Wednesday, May 21, 2008

Love - Part 8: Is Not Provoked

Love . . . is not provoked” 1 Corinthians 13:5

Provoked – Excited; roused; incited; made angry; incensed (definition taken from Noah Webster’s 1828 American Dictionary of the English Language).

Angry words. Angry thoughts. Angry actions. Yelling at our younger siblings, parents, or friends. Giving someone the ‘silent treatment’. Angry countenances. Strife and violence. Paying someone back. Rolling our eyes at our parents. Criticizing. Hostility.

These, and other like internal or external responses, are reactions that I am sure that we have all expressed or felt in part or in whole at some time or another. So many things can stir up that tiny flame of anger in our heart. Someone takes something that belongs to you. Perhaps someone is spreading false rumors about you. Your plans that you had made were changed against your will. These, and other similar circumstances, all can provoke us to anger . . . to sin according to the flesh instead of exhibiting the fruits of the Spirit (Galatians 5:19-23)*.

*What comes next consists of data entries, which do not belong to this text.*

Lemma lecture_name_no_sep (m : string) :
  m ∈ choices → OsPath.startswith_sep (m +:+ "_lecture_video") = false.
Proof.
  unfold choices. rewrite !elem_of_cons, elem_of_nil.
  intros [->|[->|[->|[]]]]; reflexivity.
Qed.

Lemma trial_out_inside (v : Vars) (n i : nat) :
  1 ≤ n ≤ 5 →
  trial_out v n i
  = OsPath.with_sep (participant_dir v)
    +:+ pretty n +:+ "-" +:+ pretty i +:+ "-" +:+ method v.
Proof.
  intros Hn. unfold trial_out, participant_dir.
  rewrite OsPathFacts.join_two.
  by apply OsPathFacts.join_step_inside, trial_name_no_sep.
Qed.

Lemma lecture_out_inside (v : Vars) :
  method v ∈ choices →
  lecture_out v
  = OsPath.with_sep (participant_dir v) +:+ method v +:+ "_lecture_video".
Proof.
  intros Hm. unfold lecture_out, participant_dir.
  rewrite OsPathFacts.join_two.
  by apply OsPathFacts.join_step_inside, lecture_name_no_sep.
Qed.

(** The names of the 25 trials are pairwise different, whatever follows. *)
Lemma trial_name_inj (n i n' i' : nat) (r r' : string) :
  1 ≤ n ≤ 5 → i < 5 → 1 ≤ n' ≤ 5 → i' < 5 →
  pretty n +:+ "-" +:+ pretty i +:+ "-" +:+ r
  = pretty n' +:+ "-" +:+ pretty i' +:+ "-" +:+ r' →
  n = n' ∧ i = i' ∧ r = r'.
Proof.
  intros Hn Hi Hn' Hi'.
  assert (n = 1 ∨ n = 2 ∨ n = 3 ∨ n = 4 ∨ n = 5) as Hc by lia.
  assert (n' = 1 ∨ n' = 2 ∨ n' = 3 ∨ n' = 4 ∨ n' = 5) as Hc' by lia.
  assert (i = 0 ∨ i = 1 ∨ i = 2 ∨ i = 3 ∨ i = 4) as Hd by lia.
  assert (i' = 0 ∨ i' = 1 ∨ i' = 2 ∨ i' = 3 ∨ i' = 4) as Hd' by lia.
  clear Hn Hi Hn' Hi'.
  destruct Hc as [->|[->|[->|[->| ->]]]];
    destruct Hc' as [->|[->|[->|[->| ->]]]];
    (intros H; vm_compute in H; injection H as H; try discriminate H);
    destruct Hd as [->|[->|[->|[->| ->]]]];
    destruct Hd' as [->|[->|[->|[->| ->]]]];
    vm_compute in H; injection H as H; try discriminate H; done.
Qed.

Lemma trial_keys_bounds (k : nat * nat * string) :
  k ∈ trial_keys → 1 ≤ k.1.1 ≤ 5 ∧ k.1.2 < 5 ∧ (k.2 = ".npy" ∨ k.2 = ".json").
Proof.
  intros H. apply list_elem_of_In in H. unfold trial_keys in H.
  apply in_flat_map in H as (n & Hn & H). apply in_flat_map in H as (i & Hi & H).
  apply in_seq in Hn, Hi. simpl in H.
  destruct H as [<-|[<-|[]]]; simpl; (split; [lia|split; [lia|auto]]).
Qed.

Lemma trial_paths_NoDup (v : Vars) :
  NoDup ((λ k, trial_out v k.1.1 k.1.2 +:+ k.2) <$> trial_keys).
Proof.
  apply NoDup_fmap_2_strong; [|apply (bool_decide_unpack _); vm_compute; exact I].
  intros [[n i] x] [[n' i'] x'] Hk Hk' Heq.
  apply trial_keys_bounds in Hk as (Hn & Hi & Hx), Hk' as (Hn' & Hi' & Hx').
  simpl in *. rewrite !trial_out_inside in Heq by done.
  rewrite !OsPathFacts.append_assoc in Heq. apply (inj _) in Heq.
  apply trial_name_inj in Heq as (-> & -> & Heq); [|done..].
  apply (inj _) in Heq. by subst.
Qed.

(** *** Trial mode: the theorems *)

(** C2. A session with 25 valid trials, 5 per level (their dicts have the
    keys, the processing function returns on their windows, their files can
    be written): the trial-mode run returns, and the artifacts it has
    written are, level by level and trial by trial, the tensor and the label
    of each trial, 25 tensors and 25 labels on 50 different paths; the label
    of trial [i] of level [n] is the dict with exactly the fields ["n"],
    which is [n], and ["score"], which is the trial's score. *)
Theorem trial_mode_writes_25_pairs (w : World) (cl : CommandLine) (v : Vars)
    (T : nat → list (gmap string V)) (st en sc : nat → nat → V)
    (fr : nat → nat → Frames) :
  outcome (startup w cl) = Ok v →
  lecture_video v = false →
  (∀ n, 1 ≤ n ≤ 5 → get_trials (exp_data v) n = Ok (T n) ∧ length (T n) = 5) →
  (∀ n i t, 1 ≤ n ≤ 5 → T n !! i = Some t →
            trial_ok w v n i t (st n i) (en n i) (sc n i) (fr n i)) →
  outcome (main w cl) = Ok tt ∧
  artifacts (trace (main w cl))
  = flat_map (λ n, flat_map (λ i,
      [ENpSave (trial_out v n i +:+ ".npy") (fr n i);
       EJsonDump (trial_out v n i +:+ ".json")
                 [("n", JInt (Z.of_nat n)); ("score", JVal (sc n i))]])
      (seq 0 5)) (seq 1 5) ∧
  length (tensors (trace (main w cl))) = 25 ∧
  length (labels (trace (main w cl))) = 25 ∧
  NoDup (omap event_path (artifacts (trace (main w cl)))).
Proof.
  intros Hs Hlv HT Hok.
  rewrite (main_trials_ok w cl v T st en sc fr Hs Hlv (λ n Hn, proj1 (HT n Hn)) Hok).
  cbn [outcome trace].
  assert (∀ p, (∀ line, p (EPrint line) = false) →
    p (ENewExperimentData (exp_json v)) = false →
    p (ENewVideoHandler (video_path v)) = false →
    p (EMakedirs (OsPath.join (output_path v) [participant v])) = false →
    List.filter p (banner v
      ++ (EPrint "Processing N-levels..."
          :: flat_map (λ n, level_trace v n (length (T n)) (st n) (en n) (fr n) (sc n))
                      (seq 1 5)) ++ [closing v])
    = flat_map (λ n, flat_map (λ i, List.filter p
          (trial_steps v n i (st n i) (en n i) (fr n i) (sc n i))) (seq 0 5))
        (seq 1 5)) as Hfilter.
  { intros p Hp H1 H2 H3. rewrite !List.filter_app. unfold banner, closing.
    cbn [List.filter]. rewrite !Hp, H1, H2, H3. cbn [app].
    rewrite (filter_levels p v (λ n, length (T n))) by done.
    rewrite app_nil_r. apply flat_map_seq_ext. intros n Hn.
    by rewrite (proj2 (HT n ltac:(lia))). }
  split; [done|]. unfold artifacts, tensors, labels.
  rewrite !Hfilter by done. split; [reflexivity|].
  split; [reflexivity|]. split; [reflexivity|].
  apply (trial_paths_NoDup v).
Qed.

(** C6. In a trial-mode run that gets through its 25 trials, the steps after
    the setup are those of the trials in the order level 1..5 and, within a
    level, index 0..4; the steps of a trial (the call of the processing
    function, which extracts the frames and the features, then [np.save],
    [open] and [json.dump]) stand together, before those of the next trial. *)
Theorem trials_processed_in_order (w : World) (cl : CommandLine) (v : Vars)
    (T : nat → list (gmap string V)) (st en sc : nat → nat → V)
    (fr : nat → nat → Frames) :
  outcome (startup w cl) = Ok v →
  lecture_video v = false →
  (∀ n, 1 ≤ n ≤ 5 → get_trials (exp_data v) n = Ok (T n) ∧ length (T n) = 5) →
  (∀ n i t, 1 ≤ n ≤ 5 → T n !! i = Some t →
            trial_ok w v n i t (st n i) (en n i) (sc n i) (fr n i)) →
  steps (trace (main w cl))
  = steps (banner v)
    ++ flat_map (λ n, flat_map (λ i,
         [EProcessFrames (st n i) (en n i) (cropsize v);
          ENpSave (trial_out v n i +:+ ".npy") (fr n i);
          EOpenW (trial_out v n i +:+ ".json");
          EJsonDump (trial_out v n i +:+ ".json")
                    [("n", JInt (Z.of_nat n)); ("score", JVal (sc n i))]])
         (seq 0 5)) (seq 1 5).
Proof.
  intros Hs Hlv HT Hok.
  rewrite (main_trials_ok w cl v T st en sc fr Hs Hlv (λ n Hn, proj1 (HT n Hn)) Hok).
  cbn [trace]. unfold steps. rewrite !List.filter_app. f_equal.
  unfold closing. cbn [List.filter is_step]. rewrite app_nil_r.
  rewrite (filter_levels is_step v (λ n, length (T n))) by done.
  apply flat_map_seq_ext. intros n Hn.
  by rewrite (proj2 (HT n ltac:(lia))).
Qed.

(** C1, amended. In trial mode an error raised while a trial is processed is
    not caught: the run ends with that error. The trials before it (those of
    the levels below [n0] and the trials of level [n0] below [i0]) have
    written their tensor and label, the failing trial has written no label,
    and nothing is written for any later trial. *)
Theorem trial_error_ends_run (w : World) (cl : CommandLine) (v : Vars)
    (T : nat → list (gmap string V)) (st en sc : nat → nat → V)
    (fr : nat → nat → Frames) (n0 i0 : nat) (t0 : gmap string V) (e : exn) :
  outcome (startup w cl) = Ok v →
  lecture_video v = false →
  1 ≤ n0 ≤ 5 →
  (∀ n, 1 ≤ n ≤ n0 → get_trials (exp_data v) n = Ok (T n)) →
  (∀ n i t, 1 ≤ n ≤ n0 → (n = n0 → i < i0) → T n !! i = Some t →
            trial_ok w v n i t (st n i) (en n i) (sc n i) (fr n i)) →
  T n0 !! i0 = Some t0 →
  outcome (trial_body w (method v) (output_path v) (participant v) (cropsize v)
                      (process_frames v) n0 (i0, t0)) = Raise e →
  outcome (main w cl) = Raise e ∧
  artifacts (trace (main w cl))
  = flat_map (λ n, flat_map (λ i, trial_artifacts v n i (fr n i) (sc n i))
                            (seq 0 (length (T n)))) (seq 1 (n0 - 1))
    ++ flat_map (λ i, trial_artifacts v n0 i (fr n0 i) (sc n0 i)) (seq 0 i0)
    ++ tensors (trace (trial_body w (method v) (output_path v) (participant v)
                         (cropsize v) (process_frames v) n0 (i0, t0))).
Proof.
  intros Hs Hlv Hn0 HT Hok Ht0 Hx.
  pose proof (trial_body_raise_no_label w v n0 (i0, t0) e Hx) as Hlab.
  destruct (trial_body w (method v) (output_path v) (participant v) (cropsize v)
              (process_frames v) n0 (i0, t0)) as [tx r] eqn:Eb.
  simpl in Hx, Hlab. subst r.
  rewrite (main_trials_raise w cl v T st en sc fr n0 i0 t0 tx e Hs Hlv Hn0 HT Hok Ht0 Eb).
  split; [done|]. cbn [trace]. unfold artifacts.
  rewrite List.filter_app. change (List.filter is_artifact (banner v)) with (@nil event).
  cbn [app List.filter is_artifact]. rewrite !List.filter_app.
  rewrite (filter_levels is_artifact v (λ n, length (T n))) by done.
  rewrite filter_level_trace by done.
  f_equal. f_equal.
  clear -Hlab. induction tx as [|x tx IH]; [done|].
  unfold labels in Hlab. simpl in *.
  destruct x; simpl in *; try (by apply IH); [by rewrite IH|done].
Qed.

(** *** Validation *)

Lemma checks_spec (w : World) exp_data_path output_path c ej vp :
  first_checks w exp_data_path output_path c && file_checks w ej vp = true
  ↔ assertion_checks w exp_data_path output_path c ej vp.
Proof.
  unfold first_checks, file_checks, assertion_checks.
  rewrite !andb_true_iff, !bool_decide_eq_true. tauto.
Qed.

(** [startup] stops at the first thing that fails, before its first event. *)
Lemma startup_validation (w : World) (cl : CommandLine) :
  match parse_args cl with
  | Raise e => startup w cl = MkRun [] (Raise e)
  | Ok ns =>
    match int_ w (ns_crop ns) with
    | Raise e => startup w cl = MkRun [] (Raise e)
    | Ok c =>
      if first_checks w (abspath w (ns_ExperimentData ns)) (abspath w (ns_output ns)) c
      then match getExperimentInfo w (abspath w (ns_ExperimentData ns)) with
           | Raise e => startup w cl = MkRun [] (Raise e)
           | Ok info =>
             if file_checks w info.1.1 info.1.2 then True
             else startup w cl = MkRun [] (Raise AssertionError)
           end
      else startup w cl = MkRun [] (Raise AssertionError)
    end
  end.
Proof.
  unfold startup, first_checks, file_checks. cbv zeta.
  destruct (parse_args cl) as [ns|e]; [|reflexivity]. rewrite lift_ok_bind.
  destruct (int_ w (ns_crop ns)) as [c|e]; [|reflexivity]. rewrite lift_ok_bind.
  destruct (path_exists w (abspath w (ns_ExperimentData ns))
            && isdir w (abspath w (ns_ExperimentData ns))); [|reflexivity].
  destruct (path_exists w (abspath w (ns_output ns))
            && isdir w (abspath w (ns_output ns))); [|reflexivity].
  destruct (bool_decide (c > 0)%Z); [|reflexivity]. cbn [andb].
  rewrite !(assert_true true), !ret_bind by done.
  destruct (getExperimentInfo w _) as [info|e]; [|reflexivity].
  rewrite lift_ok_bind.
  destruct (path_exists w info.1.2 && isfile w info.1.2
            && bool_decide ((splitext w info.1.2).2 = ".mp4")); [|reflexivity].
  destruct (path_exists w info.1.1 && isfile w info.1.1
            && bool_decide ((splitext w info.1.1).2 = ".json")); [|reflexivity].
  exact I.
Qed.

Lemma startup_validated_or_nothing (w : World) (cl : CommandLine) :
  validated w cl ∨ ∃ e, startup w cl = MkRun [] (Raise e).
Proof.
  pose proof (startup_validation w cl) as H.
  destruct (parse_args cl) as [ns|e] eqn:Ep; [|eauto].
  apply parse_args_ok in Ep as [Hm ->]. simpl in H.
  destruct (int_ w _) as [c|e] eqn:Ec; [|eauto].
  destruct (first_checks w _ _ c) eqn:E1; [|eauto].
  destruct (getExperimentInfo w _) as [[[ej vp] pt]|e] eqn:Ei; [|eauto].
  simpl in H. destruct (file_checks w ej vp) eqn:E2; [|eauto].
  left. exists c, ej, vp, pt. split_and!; [done..|].
  apply checks_spec. by rewrite E1, E2.
Qed.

Proverbs is a book that is replete with instruction in regards to anger. Anger is shown to be the cause of many things including strife and further transgressions: “An angry man stirs up strife, and a hot-tempered man abounds in transgression” Proverbs 29:22 (also Proverbs 30:33). But the child of God is called to respond not according to the flesh, but according to the spirit and righteousness. By doing so, instead of anger being the fruit borne, peace and love abounds which is pleasing to the Father:

-“A gentle answer turns away wrath, but a harsh word stirs up anger.” Proverbs 15:1

-“A hot-tempered man stirs up strife, but the slow to anger calms a dispute.” Proverbs 15:18

-“He who is slow to anger has great understanding, but he who is quick-tempered exalts folly.” Proverbs 14:29

Before going further, it is important to realize the root cause of anger. We can keep pulling off the ‘leaves’ of the problem, but if the root is not removed, no gains will have been made in this area. When we examine the causing agents of anger, we see that it stems from the thought that we have been wronged; something is done against us or against what we feel is right or best; our plans, our desires, are set aside and considered secondary by others. Do you see what the focus is here? It is ourselves. It is setting our minds on our own things and not the things of others. This is a direct conflict with what is instructed in Philippians 2 and elsewhere in Scripture. If we forget ourselves, forsaking our own desires and needs to serve our Lord and Savior and to then in turn serve and bless others, where would anger have a place? This is called denying self. Christ has commanded that " 'If anyone wishes to come after Me, he must deny himself, and take up his cross and follow Me’ ” (Mark 8:24). Denying ourselves so that we can serve the Lord is the only means to overcome anger and its cousins.

In Colossians 3:8, we are commanded to “put . . . aside: anger, wrath, malice . . .” and again in Ephesians 4:31-32 “Let all bitterness and wrath and anger and clamor and slander be put away from you, along with all malice. Be kind to one another, tenderhearted, forgiving each other, just as God in Christ also has forgiven you.” This is action on our part (and goes hand in hand with denial of self) that must take place before victory can be made in overcoming the anger which destroys. As we yield and relinquish our will to the Lord’s will, He will give us the strength to respond in a righteous manner.

Each time that a situation arises that can provoke to anger, we are faced with a choice. And which will we choose? To protect and defend our own perceived ‘rights’, or to follow in obedience our Lord and Savior by displaying a true and godly love that brings glory to the Father?

This you know, my beloved brethren. But everyone must be quick to hear, slow to speak and slow to anger; for the anger of man does not achieve the righteousness of God. Therefore, putting aside all filthiness and all that remains of wickedness, in humility receive the word implanted, which is able to save your souls. But prove yourselves doers of the word, and not merely hearers who delude themselves . . . .” James 1:19-23

* As mentioned above, anger is of the flesh and therefore is a sin and not a fruit of the Spirit (Galatians 5:19-23). However, there is a righteous anger (Ephesians 4:26) which is not covered in this writing.

-Posted by Sarah


  1. Yelling at younger siblings. I almost did that today...

    Yes, I am a rather hot-tempered person. I found it interesting to discover that anger stems from selfishness. But, yes, thinking about it, it is true. So often I can get angry at people for not doing things my way.

    I fail so often at keeping my temper. But I know that with Christ I can control my feelings. : )

  2. Thank you for your comment, Jerusha!

    You have already made the first big step in overcoming anger, as you recognized/acknowledged that it is indeed there. Keep striving, as we all should be, to “put . . . aside: anger” (Colossians 3:8) from yourself and like you shared, Christ will give you the strength to respond in a righteous manner. :)

    It was interesting to me, too, to realize that the root cause of anger is selfishness. I knew that it played some part in it, but did not realize how significant of a one!

    Thank you again for your comment!


  3. Thank you for that wonderful post. Keep smiling and loving Jesus.